#### ABOUT THIS TASK:
Every line from the one containing "apply add_tempo_columns_elem in" to the one containing "by (eexists _, _;" in the records below, both included, must be set down exactly, and no other line.

*** Opening DATA PROVIDED ***

Lemma add_tempo_columns_elem parse_date st c :
  c ∈ columns (fato (add_tempo parse_date st)) →
  c ∈ columns (fato st)
  ∨ c ∈ ["compra"; "data_compra"; "id_tempo"; "compra_x"; "compra_y"; "id_tempo_x";
         "id_tempo_y"]%string.
Proof.
  assert (Hm : ∀ c, c ∈ columns (merge_left ["compra"]%string (fato st)
                                    (select_cols ["compra"; "id_tempo"]%string
                                       (dim_tempo_natural parse_date (fato st)))) →
               c ∈ columns (fato st)
               ∨ c ∈ ["compra"; "data_compra"; "id_tempo"; "compra_x"; "compra_y"; "id_tempo_x";
                      "id_tempo_y"]%string).
  { intros x Hx. apply merge_left_columns_elem in Hx as [Hx|[Hx|(c0 & Hc0 & Hx)]]; [by left|..];
      cbn [columns select_cols] in *; right;
      rewrite !elem_of_cons, elem_of_nil in *.
    - destruct Hx as [->|[->|[]]]; tauto.
    - destruct Hc0 as [->|[->|[]]]; destruct Hx as [->| ->]; simpl; tauto. }
  unfold add_tempo. destruct (negb (has_col "compra" (fato st))).
  - cbn [fato]. intros H. apply rename_col_columns_elem in H as [->|H]; [right; elem_by_eval|by left].
  - cbv zeta. case_bool_decide as Hemp; cbn [fato]; intros Hin.
    + apply rename_col_columns_elem in Hin as [->|Hin]; [right; elem_by_eval|].
      apply rename_col_columns_elem in Hin as [->|Hin]; [right; elem_by_eval|]. by apply Hm.
    + apply rename_col_columns_elem in Hin as [->|Hin]; [right; elem_by_eval|]. by apply Hm.
Qed.

Lemma ordenar_colunas_columns_elem chaves f c :
  c ∈ columns (ordenar_colunas chaves f) → c ∈ columns f.
Proof.
  unfold ordenar_colunas, select_cols. cbn [columns]. rewrite !elem_of_app.
  intros [H|[H|H]]; apply list_elem_of_filter in H; tauto.
Qed.

(** A column that no stage of the function makes: it is in the fact that
    is returned only if each stage received it. *)
Lemma dimensoes_stage_sem c nome cols chave prefixo st st' :
  add_dimensao nome cols chave prefixo st = Ok st' →
  c ≠ chave → c ≠ (chave +:+ "_x")%string → c ≠ (chave +:+ "_y")%string →
  c ∉ columns (fato st) → c ∉ columns (fato st').
Proof.
  intros Hok H1 H2 H3 Hc Hin.
  pose proof (add_dimensao_cases nome cols chave prefixo st) as H. rewrite Hok in H.
  destruct H as (dim & Hd & _).
  destruct (decide (c ∈ cols)) as [Hcols|Hcols].
  - by apply (criar_dimensao_sem_atributos _ _ _ _ _ _ c Hd).
  - by apply (criar_dimensao_columns _ _ _ _ _ _ c Hd Hcols H1 H2 H3) in Hin.
Qed.

(** X5.  In the fact table that [criar_e_integrar_dimensoes] returns the
    column [codigo_br] is gone, consumed by the product dimension: the
    z-score stage that [main] runs next finds its columns missing and
    returns the table as it is. *)
Theorem zscore_depois_das_dimensoes Qsqrt parse_date df dims df_fato :
  criar_e_integrar_dimensoes parse_date df = Ok (dims, df_fato) →
  ("codigo_br"%string ∉ columns df_fato) ∧ calcular_zscore_risco Qsqrt df_fato = df_fato.
Proof.
  intros Hok.
  assert (Hno : "codigo_br"%string ∉ columns df_fato).
  { unfold criar_e_integrar_dimensoes in Hok. cbv zeta in Hok.
    set (st0 := {| exported := []; chaves_dimensao := ["id_pedido"%string]; fato := df |}) in *.
    destruct (add_dimensao "instituicao" col_inst "id_instituicao" "Ins" st0)
      as [st1|] eqn:E1; [|done].
    cbn [mbind result_bind] in Hok.
    destruct (add_dimensao "produto" col_prod "id_produto" "Pro" st1) as [st2|] eqn:E2; [|done].
    cbn [mbind result_bind] in Hok.
    assert (H2 : "codigo_br"%string ∉ columns (fato st2)).
    { pose proof (add_dimensao_cases "produto" col_prod "id_produto" "Pro" st1) as H.
      rewrite E2 in H. destruct H as (dim & Hd & _).
      apply (criar_dimensao_sem_atributos _ _ _ _ _ _ _ Hd). elem_by_eval. }
    destruct (if has_cols col_forn (fato st2)
              then add_dimensao "fornecedor" col_forn "id_fornecedor" "For" st2
              else Ok st2) as [st3|] eqn:E3; [|done].
    cbn [mbind result_bind] in Hok.
    assert (H3 : "codigo_br"%string ∉ columns (fato st3)).
    { destruct (has_cols col_forn (fato st2)); [|by injection E3 as <-].
      by apply (dimensoes_stage_sem _ _ _ _ _ _ _ E3). }
    destruct (if has_cols col_fabr (fato st3)
              then add_dimensao "fabricante" col_fabr "id_fabricante" "Fab" st3
              else Ok st3) as [st4|] eqn:E4; [|done].
    cbn [mbind result_bind] in Hok.
    assert (H4 : "codigo_br"%string ∉ columns (fato st4)).
    { destruct (has_cols col_fabr (fato st3)); [|by injection E4 as <-].
      by apply (dimensoes_stage_sem _ _ _ _ _ _ _ E4). }
    injection Hok as _ <-. intros Hin. apply ordenar_colunas_columns_elem in Hin.
    apply add_tempo_columns_elem in Hin as [Hin|Hin]; [done|].
    apply (bool_decide_pack _) in Hin. vm_compute in Hin. exact Hin. }
  split; [done|]. apply zscore_guard. unfold zscore_cols, has_cols. simpl.
  apply not_true_iff_false. intros H. apply andb_true_iff in H as [_ H].
  apply andb_true_iff in H as [H _]. by apply has_col_elem in H.
Qed.

(** The table without supplier columns goes through the dimensions. *)
Lemma zscore_depois_das_dimensoes_witness :
  ∃ dims fato,
    criar_e_integrar_dimensoes parse_none consolidado_sem_fornecedor = Ok (dims, fato) ∧
    calcular_zscore_risco Qsqrt12 fato = fato.
Proof.
  assert (H : ∃ dims fato,
            criar_e_integrar_dimensoes parse_none consolidado_sem_fornecedor = Ok (dims, fato))
    by (eexists _, _; vm_compute; reflexivity).
  destruct H as (dims & fato & H). exists dims, fato. split; [exact H|].
  apply (zscore_depois_das_dimensoes Qsqrt12 parse_none consolidado_sem_fornecedor dims fato H).
Defined.

(** ** The z-score applied twice *)

Lemma frame_eq (a b : DataFrame) : columns a = columns b → rows a = rows b → a = b.
Proof. destruct a, b. simpl. by intros -> ->. Qed.

Lemma set_col_columns_has c f df : has_col c df = true → columns (set_col c f df) = columns df.
Proof. intros H. unfold set_col. cbn [columns]. by rewrite H. Qed.

Lemma zscore_columns_elem Qsqrt df c :
  has_cols zscore_cols df = true →
  c ∈ columns (calcular_zscore_risco Qsqrt df) ↔ c ∈ columns df ∨ c ∈ zscore_written.
Proof.
  intros Hc. unfold calcular_zscore_risco. rewrite Hc. cbv zeta. simpl negb. cbv iota.
  rewrite !set_col_columns_elem. unfold zscore_written.
  rewrite !elem_of_cons, elem_of_nil. tauto.
Qed.

Lemma zscore_columns_twice Qsqrt df :
  (∀ c, c ∈ zscore_written → c ∈ columns df) →
  columns (calcular_zscore_risco Qsqrt df) = columns df.
Proof.
  intros Hw. unfold calcular_zscore_risco. destruct (negb (has_cols zscore_cols df)); [done|].
  cbv zeta.
  assert (H : ∀ c, c ∈ zscore_written → has_col c df = true)
    by (intros c Hc; by apply has_col_elem, Hw).
  repeat (rewrite set_col_columns_has;
          [|repeat apply has_col_set_col; apply H; elem_by_eval]).
  done.
Qed.

Lemma zscore_row_zkey Qsqrt rs r : zkey (zscore_row Qsqrt rs r) = zkey r.
Proof.
  unfold zkey, get. rewrite !zscore_row_frame; [done|..];
    intros H; apply (bool_decide_pack _) in H; vm_compute in H; exact H.
Qed.

Lemma zscore_row_pmp Qsqrt rs r : pmp_individual (zscore_row Qsqrt rs r) = pmp_individual r.
Proof.
  unfold pmp_individual, get. rewrite !zscore_row_frame; [done|..];
    intros H; apply (bool_decide_pack _) in H; vm_compute in H; exact H.
Qed.

Lemma zgroup_pmp_twice Qsqrt rs r :
  zgroup_pmp (zscore_row Qsqrt rs <$> rs) (zscore_row Qsqrt rs r) = zgroup_pmp rs r.
Proof.
  unfold zgroup_pmp, zgroup. rewrite filter_fmap, omap_fmap'.
  rewrite (list_filter_iff _ (fun s => key_eqb (zkey s) (zkey r) = true))
    by (intros s; unfold compose; by rewrite !zscore_row_zkey).
  apply omap_ext_fun. intros s. unfold compose. by rewrite zscore_row_pmp.
Qed.

Lemma zscore_row_twice Qsqrt rs r :
  zscore_row Qsqrt (zscore_row Qsqrt rs <$> rs) (zscore_row Qsqrt rs r)
  = zscore_row Qsqrt rs r.
Proof.
  set (Z := zscore_row Qsqrt rs).
  assert (Hm : group_mean (Z <$> rs) (Z r) = group_mean rs r).
  { unfold group_mean, Z. by rewrite zscore_row_zkey, zgroup_pmp_twice. }
  assert (Hs : group_std Qsqrt (Z <$> rs) (Z r) = group_std Qsqrt rs r).
  { unfold group_std, Z. by rewrite zscore_row_zkey, zgroup_pmp_twice. }
  assert (Hz : score_z_spec Qsqrt (Z <$> rs) (Z r) = score_z_spec Qsqrt rs r).
  { unfold score_z_spec. rewrite Hm, Hs. unfold Z. by rewrite zscore_row_pmp. }
  assert (Hc : get "compra" (Z r) = get "compra" r).
  { unfold get, Z. rewrite zscore_row_frame; [done|].
    intros H; apply (bool_decide_pack _) in H; vm_compute in H; exact H. }
  assert (Hp : pmp_individual (Z r) = pmp_individual r) by apply zscore_row_pmp.
  unfold zscore_row at 1. cbv zeta. rewrite Hm, Hs, Hz, Hc, Hp.
  apply map_eq. intros c.
  assert (L1 : Z r !! "ano_compra"%string = Some (dt_year (get "compra" r))).
  { unfold Z, zscore_row. cbv zeta. rewrite !lookup_insert_ne by discriminate.
    apply lookup_insert_eq. }
  assert (L2 : Z r !! "pmp_individual"%string = Some (pmp_individual r)).
  { unfold Z, zscore_row. cbv zeta. rewrite !lookup_insert_ne by discriminate.
    apply lookup_insert_eq. }
  assert (L3 : Z r !! "pmp_medio"%string = Some (group_mean rs r)).
  { unfold Z, zscore_row. cbv zeta. rewrite !lookup_insert_ne by discriminate.
    apply lookup_insert_eq. }
  assert (L4 : Z r !! "pmp_desvio_padrao"%string = Some (fillna0 (group_std Qsqrt rs r))).
  { unfold Z, zscore_row. cbv zeta. rewrite !lookup_insert_ne by discriminate.
    apply lookup_insert_eq. }
  assert (L5 : Z r !! "score_z_risco"%string = Some (score_z_spec Qsqrt rs r)).
  { unfold Z, zscore_row. cbv zeta. apply lookup_insert_eq. }
  destruct (decide (c = "score_z_risco"%string)) as [->|N5];
    [by rewrite lookup_insert_eq, L5|].
  rewrite !(lookup_insert_ne _ "score_z_risco"%string) by done.
  destruct (decide (c = "pmp_desvio_padrao"%string)) as [->|N4];
    [by rewrite lookup_insert_eq, L4|].
  rewrite !(lookup_insert_ne _ "pmp_desvio_padrao"%string) by done.
  destruct (decide (c = "pmp_medio"%string)) as [->|N3];
    [by rewrite lookup_insert_eq, L3|].
  rewrite !(lookup_insert_ne _ "pmp_medio"%string) by done.
  destruct (decide (c = "pmp_individual"%string)) as [->|N2];
    [by rewrite lookup_insert_eq, L2|].
  rewrite !(lookup_insert_ne _ "pmp_individual"%string) by done.
  destruct (decide (c = "ano_compra"%string)) as [->|N1];
    [by rewrite lookup_insert_eq, L1|].
  by rewrite !(lookup_insert_ne _ "ano_compra"%string) by done.
Qed.

(** X6.  [calcular_zscore_risco] can be run again: applied to a table it
    has returned, it returns that table, columns and values ([gerar_id_pedido]
    runs it, and [main] runs it once more). *)
Theorem zscore_idempotente Qsqrt df :
  calcular_zscore_risco Qsqrt (calcular_zscore_risco Qsqrt df)
  = calcular_zscore_risco Qsqrt df.
Proof.
  destruct (has_cols zscore_cols df) eqn:Hc;
    [|rewrite (zscore_guard Qsqrt df Hc); by apply zscore_guard].
  set (out := calcular_zscore_risco Qsqrt df).
  assert (Hc' : has_cols zscore_cols out = true).
  { apply has_cols_elem. intros c Hin. apply zscore_columns_elem; [done|]. left.
    by apply (has_cols_elem zscore_cols df). }
  apply frame_eq.
  - apply zscore_columns_twice. intros c Hin. apply zscore_columns_elem; [done|by right].
  - rewrite (zscore_rows Qsqrt out Hc'). unfold out. rewrite (zscore_rows Qsqrt df Hc).
    rewrite <- list_fmap_compose. apply list_fmap_ext. intros i r _. unfold compose.
    apply zscore_row_twice.
Qed.

(** ** The columns of [gerar_id_pedido] *)

Lemma dropar_columns cs : ∀ df c,
  c ∈ columns (foldl (fun d c => if has_col c d then drop_col c d else d) df cs)
  ↔ c ∈ columns df ∧ c ∉ cs.
Proof.
  induction cs as [|c0 cs IH]; intros df c.
  - simpl. split; [intros H; split; [done|apply not_elem_of_nil]|tauto].
  - simpl. rewrite IH, not_elem_of_cons. destruct (has_col c0 df) eqn:E.
    + unfold drop_col. cbn [columns]. rewrite list_elem_of_filter. tauto.
    + split; [|tauto]. intros [H1 H2]. split; [done|]. split; [|done].
      intros ->. apply has_col_elem in H1. congruence.
Qed.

*** Closing DATA PROVIDED ***

#### SOLUTION TO THE PROBLEM:
    apply add_tempo_columns_elem in Hin as [Hin|Hin]; [done|].
    apply (bool_decide_pack _) in Hin. vm_compute in Hin. exact Hin. }
  split; [done|]. apply zscore_guard. unfold zscore_cols, has_cols. simpl.
  apply not_true_iff_false. intros H. apply andb_true_iff in H as [_ H].
  apply andb_true_iff in H as [H _]. by apply has_col_elem in H.
Qed.

(** The table without supplier columns goes through the dimensions. *)
Lemma zscore_depois_das_dimensoes_witness :
  ∃ dims fato,
    criar_e_integrar_dimensoes parse_none consolidado_sem_fornecedor = Ok (dims, fato) ∧
    calcular_zscore_risco Qsqrt12 fato = fato.
Proof.
  assert (H : ∃ dims fato,
            criar_e_integrar_dimensoes parse_none consolidado_sem_fornecedor = Ok (dims, fato))
    by (eexists _, _; vm_compute; reflexivity).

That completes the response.